ParkerGale’s Heinze said that her firm has hired three post-MBA operating principals since its founding in 2014. Two work with portfolio companies on talent management, professional development and training; the third on product and marketing. A fourth may join later this year, Heinze said, although the firm hasn’t decided whether to add someone with expertise in finance and accounting, marketing, or something else.

Expanding into credit strategies

Expanding into credit strategies

Growth-minded private equity firms have been charging into ancillary strategies such as private credit, and that’s led to hiring at all levels to build out those teams.

Behind the trend, said Solveigh Marcks (pictured, above), founder and managing director of the Denali Group, an executive search firm, lie investors who want not just equity exposure from their favorite sponsors but income-generating strategies as well. Take the $7.6 billion Alameda County Employees’ Retirement System, which recently said it would commit $490 million to seven private-credit funds over the next few years to reach its new 4 percent target allocation to private debt.

Among private equity firms newly positioned to capture some of that inflow is Riverside, which has added four new fund families in just the last four years, according to Miller. These including a fund family earmarked for credit investments, another for non-control situations.

Menlo Park, California-based Silver Lake as of this spring had collected some $2.5 billion for its maiden credit and structured equity fund. The Silver Lake Alpine team extends loans to large-cap technology and other fast-growing companies.

Also this spring Chicago-based Adams Street Partners, best known for its funds of funds and venture capital operations, announced it had closed its first private credit fund at a substantial $1.1 billion. The 10-investment-professional team plans to provide first-lien-loans, uni-tranche facilities, mezzanine debt and other forms of credit to finance the acquisition of mid-sized companies by sponsors.

Embracing special situations

A move by private equity firms into special situations has also fueled hiring. With investors convinced the good economy can’t last forever, they’ve poured money into the coffers of funds managed by professionals with experience buying distressed credits and turning companies around.

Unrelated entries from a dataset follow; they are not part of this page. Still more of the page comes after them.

Definition bigIntR : Region Z :=
  {| cells := bigInts;
     with_cells m h :=
       {| bigInts := m; protoDatas := protoDatas h;
          paramsCells := paramsCells h; claimCells := claimCells h;
          assertions := assertions h; machines := machines h;
          prepared := prepared h; nodes := nodes h |} |}.
Definition protoDataR : Region VMProtoData :=
  {| cells := protoDatas;
     with_cells m h :=
       {| bigInts := bigInts h; protoDatas := m;
          paramsCells := paramsCells h; claimCells := claimCells h;
          assertions := assertions h; machines := machines h;
          prepared := prepared h; nodes := nodes h |} |}.
Definition paramsR : Region AssertionParams :=
  {| cells := paramsCells;
     with_cells m h :=
       {| bigInts := bigInts h; protoDatas := protoDatas h;
          paramsCells := m; claimCells := claimCells h;
          assertions := assertions h; machines := machines h;
          prepared := prepared h; nodes := nodes h |} |}.
Definition claimR : Region AssertionClaim :=
  {| cells := claimCells;
     with_cells m h :=
       {| bigInts := bigInts h; protoDatas := protoDatas h;
          paramsCells := paramsCells h; claimCells := m;
          assertions := assertions h; machines := machines h;
          prepared := prepared h; nodes := nodes h |} |}.
Definition assertionR : Region ExecutionAssertion :=
  {| cells := assertions;
     with_cells m h :=
       {| bigInts := bigInts h; protoDatas := protoDatas h;
          paramsCells := paramsCells h; claimCells := claimCells h;
          assertions := m; machines := machines h;
          prepared := prepared h; nodes := nodes h |} |}.
Definition machineR : Region Machine :=
  {| cells := machines;
     with_cells m h :=
       {| bigInts := bigInts h; protoDatas := protoDatas h;
          paramsCells := paramsCells h; claimCells := claimCells h;
          assertions := assertions h; machines := m;
          prepared := prepared h; nodes := nodes h |} |}.
Definition preparedR : Region preparedAssertion :=
  {| cells := prepared;
     with_cells m h :=
       {| bigInts := bigInts h; protoDatas := protoDatas h;
          paramsCells := paramsCells h; claimCells := claimCells h;
          assertions := assertions h; machines := machines h;
          prepared := m; nodes := nodes h |} |}.
Definition nodeR : Region Node :=
  {| cells := nodes;
     with_cells m h :=
       {| bigInts := bigInts h; protoDatas := protoDatas h;
          paramsCells := paramsCells h; claimCells := claimCells h;
          assertions := assertions h; machines := machines h;
          prepared := prepared h; nodes := m |} |}.
(** A record, in the array of an object: braces behind eight spaces,
    members behind twelve. *)
Definition gitmoji_text (g : gitmoji) : pystr :=
  py "        {" ++ [NEWLINE] ++
  py "            " ++ quoted "emoji" ++ py ": " ++ literal (g_emoji g)
    ++ py "," ++ [NEWLINE] ++
  py "            " ++ quoted "entity" ++ py ": " ++ literal (g_entity g)
    ++ py "," ++ [NEWLINE] ++
  py "            " ++ quoted "code" ++ py ": " ++ literal (g_code g)
    ++ py "," ++ [NEWLINE] ++
  py "            " ++ quoted "description" ++ py ": "
    ++ literal (g_description g) ++ py "," ++ [NEWLINE] ++
  py "            " ++ quoted "name" ++ py ": " ++ literal (g_name g)
    ++ py "," ++ [NEWLINE] ++
  py "            " ++ quoted "semver" ++ py ": null" ++ [NEWLINE] ++
  py "        }".

(** The array: the records, a comma and a newline between them, within
    brackets; the closing one behind four spaces. *)
Definition gitmojis_text (gs : list gitmoji) : pystr :=
  match gs with
  | [] => py "[]"
  | g :: rest =>
      py "[" ++ [NEWLINE] ++
      gitmoji_text g ++
      (rest ≫= λ g', py "," ++ [NEWLINE] ++ gitmoji_text g') ++ [NEWLINE] ++
      py "    ]"
  end.

(** The object: its two members, each behind four spaces. *)
Definition document_text (gs : list gitmoji) : pystr :=
  py "{" ++ [NEWLINE] ++
  py "    " ++ quoted "$schema" ++ py ": "
    ++ quoted "https://gitmoji.dev/api/gitmojis/schema" ++ py "," ++ [NEWLINE] ++
  py "    " ++ quoted "gitmojis" ++ py ": " ++ gitmojis_text gs ++ [NEWLINE] ++
  py "}".
End Text.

Renovo Capital of Dallas, Balmoral Funds of Los Angeles, and Hidden Harbor Capital Partners, Boca Raton, Florida, have recently been in the market raising money for such funds, and they’ve all added to their payrolls this year. One of the newest special-situations firms is 5P Investment Partners, a New York shop founded early last year by ex-executives of WL Ross & Co LLC.

Ten-year-old Renovo Capital, which closed a $225 million third fund earlier this year, has been on a particular hiring tear. At least four of the 10 investment professionals listed on its Web site joined over the last three years, including an associate, senior associate, vice president and managing partner.

For the time being, special-situations firms such as these tend to target companies operating in out-of-favor industries or working through complex situations, such as corporate carve-outs. When the economy eventually turns, these firms will be staffed up--and ready to pounce.